For several years, the Subversion Community meet in Berlin for a Hackathon once a year: 2016, 2015, 2014, 2013, 2012, 2011 and 2010 [linked from archive.org, some media links do not work].

There are many ways to join the project, either by writing code, or by testing and/or helping to manage the bug database. If you'd like to contribute, then look at:

The bugs/issues database https://issues.apache.org/jira/projects/SVN/issues

To submit code, simply send your patches to dev@subversion.apache.org. No, wait, first read the rest of this file, then start sending patches to dev@subversion.apache.org. :-)

To help manage the issues database, read over the issue summaries, looking and testing for issues that are either invalid, or are duplicates of other issues. Both kinds are very common, the first because bugs often get unknowingly fixed as side effects of other changes in the code, and the second because people sometimes file an issue without noticing that it has already been reported. If you are not sure about an issue, post a question to dev@subversion.apache.org. ("Subversion: We're here to help you help us!")

Another way to help is to set up automated builds and test suite runs of Subversion on some platform, and have the output sent to the notifications@subversion.apache.org mailing list. See more details at the mailing lists page.

Finally, despite the online nature of the Subversion project and the human contact abstraction that results from that fact, it is important to realize that there are real people at the end of all contributions. Treat all other community members as you would expect to be treated. Review the contribution, not the contributor; don't annoy others, and don't become easily annoyed yourself.

Theory and documentation ¶

Design

A design spec was written in June 2000, and is a bit out of date. But it still gives a good theoretical introduction to the inner workings of the repository, and to Subversion's various layers.
API Documentation

See the section on the public API documentation for more information.
Delta Editors

Karl Fogel wrote a chapter for O'Reilly's 2007 book Beautiful Code: Leading Programmers Explain How They Think covering the design and use of Subversion's delta editor interface.
Network Protocols

The WebDAV Usage document is an introduction to Subversion's DAV network protocol, which is an extended dialect of HTTP and uses URLs beginning with "http://" or "https://".

The SVN Protocol document contains a formal description of Subversion ra_svn network protocol, which is a custom protocol on port 3690 (by default), whose URLs begin with "svn://" or "svn+ssh://".
User Manual

Version Control with Subversion is a book published by O'Reilly that shows in detail how to effectively use Subversion. The text of the book is free, and is actively being revised. On-line versions are available at https://svnbook.red-bean.com/. The XML source and translations to other languages are maintained in their own repository at https://sourceforge.net/projects/svnbook/.
System notes

A lot of the design ideas for particular aspects of the system have been documented in individual files in the notes/ directory.

Code to read ¶

Before you can contribute code, you'll need to familiarize yourself with the existing code base and interfaces.

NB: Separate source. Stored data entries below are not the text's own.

(** * Portfolio risk/return engine: Monte Carlo simulator and risk-parity optimizer

    A shallow embedding of
      - [src/serverless/src/functions/monte_carlo/simulate.py]
      - [src/serverless/src/functions/optimization/risk_parity.py]
      - [src/serverless/src/lib/utils/response.py]
    and the properties the specification states about them.

    The numeric code is written once, over an interface [Num] of the
    arithmetic the Python code uses, and read at two instances:
      - [float_num]: IEEE-754 binary64 (the kernel's primitive floats), which is
        what Python and NumPy compute with; it evaluates, and every
        bit-level statement is made there;
      - [R_num]: the real numbers, for the algebraic identities the
        specification derives in exact arithmetic. *)

From Stdlib Require Import ZArith List String Floats Reals Lra Lia.
From stdpp Require Import base option list.
Import ListNotations.

Local Open Scope Z_scope.
Local Open Scope list_scope.

(** ** The arithmetic interface *)

Class Num (A : Type) := {
  zero  : A;
  one   : A;
  add   : A -> A -> A;
  sub   : A -> A -> A;
  mul   : A -> A -> A;
  div   : A -> A -> A;
  sqrt  : A -> A;
  leb   : A -> A -> bool;   (* Python's [<=] on two floats *)
  of_Z  : Z -> A;           (* Python's [float(int)] *)
  floor : A -> Z            (* [np.floor(x).astype(np.intp)] *)
}.

(** Python's [float(z)]: the binary64 value nearest to the integer [z]. *)
Definition float_of_Z (z : Z) : float :=
  SF2Prim (SpecFloat.binary_normalize FloatOps.prec FloatOps.emax z 0 false).

(** The integer part of a float, rounded down; 0 on NaN and the infinities,
    where NumPy's conversion to an index is unspecified. *)
Definition float_floor (x : float) : Z :=
  match Prim2SF x with
  | SpecFloat.S754_finite s m e =>
      let v := if 0 <=? e
               then Z.pos m * 2 ^ e
               else if s then (Z.pos m + 2 ^ (- e) - 1) / 2 ^ (- e)
                    else Z.pos m / 2 ^ (- e) in
      if s then - v else v
  | _ => 0
  end.

#[export] Instance float_num : Num float := {
  zero := 0%float;
  one  := 1%float;
  add  := PrimFloat.add;
  sub  := PrimFloat.sub;
  mul  := PrimFloat.mul;
  div  := PrimFloat.div;
  sqrt := PrimFloat.sqrt;
  leb  := PrimFloat.leb;
  of_Z := float_of_Z;
  floor := float_floor
}.

Definition Rleb (x y : R) : bool := if Rle_dec x y then true else false.

#[export] Instance R_num : Num R := {
  zero := 0%R;
  one  := 1%R;
  add  := Rplus;
  sub  := Rminus;
  mul  := Rmult;
  div  := Rdiv;
  sqrt := R_sqrt.sqrt;
  leb  := Rleb;
  of_Z := IZR;
  floor := Int_part
}.

(** ** Exceptions and fallible computations *)

Inductive exn : Type :=
  | ValueError (msg : string)
  | IndexError (msg : string)
  | AxisError  (msg : string)
  | TypeError  (msg : string)
  | ZeroDivisionError (msg : string).

(** Python's [str(e)]. *)
Definition str_exn (e : exn) : string :=
  match e with
  | ValueError m | IndexError m | AxisError m | TypeError m
  | ZeroDivisionError m => m
  end.

Inductive result (X : Type) : Type :=
  | Ok (x : X)
  | Raise (e : exn).
Arguments Ok {X} x.
Arguments Raise {X} e.

#[export] Instance result_ret : MRet result := fun _ x => Ok x.
#[export] Instance result_bind : MBind result := fun _ _ f r =>
  match r with Ok x => f x | Raise e => Raise e end.

(** [for t in ts: acc = body(acc, t)], stopping at the first exception. *)
Fixpoint for_range {S T : Type} (body : S -> T -> result S) (acc : S) (ts : list T)
  : result S :=
  match ts with
  | [] => Ok acc
  | t :: ts' => match body acc t with
                | Ok acc' => for_range body acc' ts'
                | Raise e => Raise e
                end
  end.

(** [a[i]] on a list or a NumPy axis, for an index [0 <= i]. *)
Definition getitem {X : Type} (l : list X) (i : nat) : result X :=
  match l !! i with
  | Some x => Ok x
  | None => Raise (IndexError "index out of range")
  end.

(** [a[i]] for any integer [i]: a negative index counts from the end. *)
Definition getitem_py {X : Type} (l : list X) (i : Z) : result X :=
  let j := if i <? 0 then i + Z.of_nat (length l) else i in
  if j <? 0 then Raise (IndexError "index out of range")
  else getitem l (Z.to_nat j).

(** ** Request values

    The request body is the value [json.loads] returns: [None], booleans,
    integers, floats, strings, lists and dictionaries. A dictionary is kept as
    the list of its items, in iteration order; its keys are distinct. *)

#[local] Set Warnings "-register-all".

Inductive pyval (A : Type) : Type :=
  | PNone
  | PBool  (b : bool)
  | PInt   (z : Z)
  | PFloat (x : A)
  | PStr   (s : string)
  | PList  (l : list (pyval A))
  | PDict  (d : list (string * pyval A)).
Arguments PNone {A}.
Arguments PBool {A} b.
Arguments PInt {A} z.
Arguments PFloat {A} x.
Arguments PStr {A} s.
Arguments PList {A} l.
Arguments PDict {A} d.

Section PythonValues.
Context {A : Type} `{Num A}.

(** [d.get(key)]: the value at [key], [None] when there is none. *)
Fixpoint dict_get (d : list (string * pyval A)) (key : string) : pyval A :=
  match d with
  | [] => PNone
  | (k, v) :: d' => if String.eqb k key then v else dict_get d' key
  end.

(** [d.get(key, default)]. *)
Fixpoint dict_get_default (d : list (string * pyval A)) (key : string)
    (default : pyval A) : pyval A :=
  match d with
  | [] => default
  | (k, v) :: d' => if String.eqb k key then v else dict_get_default d' key default
  end.

(** [key in d]. *)
Definition dict_contains (d : list (string * pyval A)) (key : string) : bool :=
  existsb (fun kv => String.eqb (fst kv) key) d.

(** [x == 0.0] on floats: false on NaN, true on both zeros. *)
Definition is_zero (x : A) : bool := leb x zero && leb zero x.

(** [x != x]: true on NaN only. *)
Definition is_nan (x : A) : bool := negb (leb x x).

(** [a < b] on floats. *)
Definition ltb (a b : A) : bool := leb a b && negb (leb b a).

(** [bool(v)], which [not v] negates. *)
Definition truthy (v : pyval A) : bool :=
  match v with
  | PNone => false
  | PBool b => b
  | PInt z => negb (z =? 0)
  | PFloat x => negb (is_zero x)
  | PStr s => negb (String.eqb s "")
  | PList l => match l with [] => false | _ => true end
  | PDict d => match d with [] => false | _ => true end
  end.

Definition is_none (v : pyval A) : bool :=
  match v with PNone => true | _ => false end.

(** [isinstance(v, dict)]. *)
Definition isinstance_dict (v : pyval A) : bool :=
  match v with PDict _ => true | _ => false end.

(** [isinstance(v, int)]: [bool] is a subclass of [int]. *)
Definition isinstance_int (v : pyval A) : bool :=
  match v with PBool _ | PInt _ => true | _ => false end.

(** [isinstance(v, (int, float))]. *)
Definition isinstance_int_float (v : pyval A) : bool :=
  match v with PBool _ | PInt _ | PFloat _ => true | _ => false end.

(** [v <= 0] on a value that passed [isinstance(v, (int, float))]; on any
    other value the test is not reached. *)
Definition le_zero (v : pyval A) : bool :=
  match v with
  | PBool b => (if b then 1 else 0) <=? 0
  | PInt z => z <=? 0
  | PFloat x => leb x zero
  | _ => false
  end.

(** The dimension NumPy reads off a value, as an entry of the shape given
    to [np.zeros] or as the [size] given to [np.random.normal]: an [int]
    stands for itself. A [bool] is refused with a [TypeError], although
    [isinstance] takes it for an [int]; so is every other value. (The
    wording of NumPy's message depends on the call; it is not modelled.) *)
Definition as_int (v : pyval A) : result Z :=
  match v with
  | PInt z => Ok z
  | _ => Raise (TypeError "object cannot be interpreted as an integer")
  end.

(** The float NumPy stores for a number: [True] is 1.0, [False] is 0.0, an
    integer is rounded to the nearest float (an integer beyond the range of
    binary64, on which Python raises [OverflowError], is outside the model). *)
Definition as_float (v : pyval A) : result A :=
  match v with
  | PBool b => Ok (of_Z (if b then 1 else 0))
  | PInt z => Ok (of_Z z)
  | PFloat x => Ok x
  | _ => Raise (TypeError "float() argument must be a string or a real number")
  end.

(** The items of a dictionary; no items for any other value. *)
Definition items (v : pyval A) : list (string * pyval A) :=
  match v with PDict d => d | _ => [] end.

(** The floats of a list of numbers, as [np.array] stores them. *)
Definition as_floats (v : pyval A) : result (list A) :=
  match v with
  | PList l => mapM as_float l
  | _ => Raise (TypeError "object is not a list")
  end.

(** The loop both [validate_request] functions run over [returns.items()]. *)
Fixpoint check_returns (returns : list (string * pyval A)) (errors : list string)
  : list string :=
  match returns with
  | [] => errors
  | (asset, asset_returns) :: rest =>
      check_returns rest
        match asset_returns with
        | PList l =>
            if forallb isinstance_int_float l then errors
            else errors ++ ["Returns for asset " ++ asset ++ " must be numeric"]%string
        | _ => errors ++ ["Returns for asset " ++ asset ++ " must be a list"]%string
        end
  end.

(** What the loop over [returns.items()] lets through: every series is a list
    and every entry of it an [int], a [bool] or a [float]. Neither the length
    of a series nor the value of an entry is looked at. *)
Definition series_well_typed (kv : string * pyval A) : bool :=
  match snd kv with
  | PList l => forallb isinstance_int_float l
  | _ => false
  end.

(** The lengths of the series of a request, in the order of [returns]. *)
Definition series_lengths (body : list (string * pyval A)) : list nat :=
  map (fun kv => match snd kv with PList l => length l | _ => 0%nat end)
      (items (dict_get body "returns")).

(** The checks on [portfolioId] and [returns] that open both
    [validate_request] functions. *)
Definition check_required (body : list (string * pyval A)) : list string :=
  let errors := [] in
  let errors :=
    if negb (truthy (dict_get body "portfolioId"))
    then errors ++ ["Portfolio ID is required"]%string else errors in
  let returns := dict_get body "returns" in
  if negb (truthy returns)
  then errors ++ ["Returns data is required"]%string
  else if negb (isinstance_dict returns)
  then errors ++ ["Returns data must be a dictionary"]%string
  else check_returns (items returns) errors.
End PythonValues.

(** ** [response.py] *)

Module response.
Record error_info : Type := {
  code : string;
  message : string;
  details : option (list string)
}.

Inductive body_t (P : Type) : Type :=
  | Data (data : P)
  | Error (e : error_info).
Arguments Data {P} data.
Arguments Error {P} e.

(** The API Gateway response; [body] is the value handed to [json.dumps]. *)
Record t (P : Type) : Type := {
  statusCode : Z;
  headers : list (string * string);
  body : body_t P
}.
Arguments statusCode {P} _.
Arguments headers {P} _.
Arguments body {P} _.

Definition default_headers : list (string * string) :=
  [ ("Content-Type", "application/json");
    ("Access-Control-Allow-Origin", "*");
    ("Access-Control-Allow-Methods", "GET, POST, PUT, DELETE, OPTIONS");
    ("Access-Control-Allow-Headers",
     "Content-Type,X-Amz-Date,Authorization,X-Api-Key,X-Amz-Security-Token") ]%string.

Definition success {P : Type} (data : P) : t P :=
  {| statusCode := 200; headers := default_headers; body := Data data |}.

Check out a copy of Subversion (anonymously, if you don't yet have an account with commit access) — so you can look at the code.

Within 'subversion/include/' are a bunch of header files with huge doc comments. If you read through these, you'll have a pretty good understanding of the implementation details. Here's a suggested perusal order:

the basic building blocks: svn_string.h, svn_error.h, svn_types.h
svn_io.h, svn_path.h, svn_hash.h, svn_xml.h
the critical interface: svn_delta.h
client-side interfaces: svn_ra.h, svn_wc.h, svn_client.h
the repository and versioned filesystem: svn_repos.h, svn_fs.h

Subversion tries to stay portable by using only the C89/C90 dialect of ANSI/ISO C and by using the Apache Portable Runtime (APR) library. APR is the portability layer used by the Apache httpd server, and more information can be found at https://apr.apache.org/.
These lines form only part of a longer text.